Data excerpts
⁂
(* ===== verification/_CoqProject ===== *)
-Q . S2P
Prelude.v
Bytes.v
GoIO.v
Pcapio.v
Crc.v
Proto.v
Os.v
Keeps.v
Durable.v
Dir.v
Runs.v
Json.v
Manifest.v
Recover.v
Spool.v
Janitor.v
Reader.v
SpoolSpec.v
SpoolProof.v
RecoverProof.v
RestartProof.v
SpoolProps.v
Blind.v
Retention.v
ReapProof.v
RetentionProps.v
ReaderProof.v
TailProof.v
TailProps.v
Lag.v
LagProps.v
Keylog.v
Conn.v
Noise.v
Keys.v
NoiseProps.v
Streamer.v
StreamerProof.v
KeylogProps.v
Mirror.v
MirrorSpec.v
MirrorProof.v
MirrorProps.v
FanOut.v
FanOutProps.v
Limits.v
Metrics.v
Net.v
Excluder.v
ExcluderProof.v
Systemd.v
Demux.v
DemuxProof.v
DemuxProps.v
EpochProof.v
EpochProps.v
Capture.v
CaptureProof.v
CaptureProps.v
Serve.v
ServeProof.v
ServeOpen.v
ServeSystem.v
ServeProps.v
EndToEnd.v
Config.v
Session.v
SessionProps.v
CollectorProps.v
GoPath.v
Tls.v
TlsProps.v
Reconcile.v
ReconcileProps.v
Merge.v
MergeProps.v
Cli.v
⁂
**What you have to do:** Copy every entry exactly.

**Answer for this exercise:**
(* ===== verification/_CoqProject ===== *)
-Q . S2P
Prelude.v
Bytes.v
GoIO.v
Pcapio.v
Crc.v
Proto.v
Os.v
Keeps.v
Durable.v
Dir.v
Runs.v
Json.v
Manifest.v
Recover.v
Spool.v
Janitor.v
Reader.v
SpoolSpec.v
SpoolProof.v
RecoverProof.v
RestartProof.v
SpoolProps.v
Blind.v
Retention.v
ReapProof.v
RetentionProps.v
ReaderProof.v
TailProof.v
TailProps.v
Lag.v
LagProps.v
Keylog.v
Conn.v
Noise.v
Keys.v
NoiseProps.v
Streamer.v
StreamerProof.v
KeylogProps.v
Mirror.v
MirrorSpec.v
MirrorProof.v
MirrorProps.v
FanOut.v
FanOutProps.v
Limits.v
Metrics.v
Net.v
Excluder.v
ExcluderProof.v
Systemd.v
Demux.v
DemuxProof.v
DemuxProps.v
EpochProof.v
EpochProps.v
Capture.v
CaptureProof.v
CaptureProps.v
Serve.v
ServeProof.v
ServeOpen.v
ServeSystem.v
ServeProps.v
EndToEnd.v
Config.v
Session.v
SessionProps.v
CollectorProps.v
GoPath.v
Tls.v
TlsProps.v
Reconcile.v
ReconcileProps.v
Merge.v
MergeProps.v
Cli.v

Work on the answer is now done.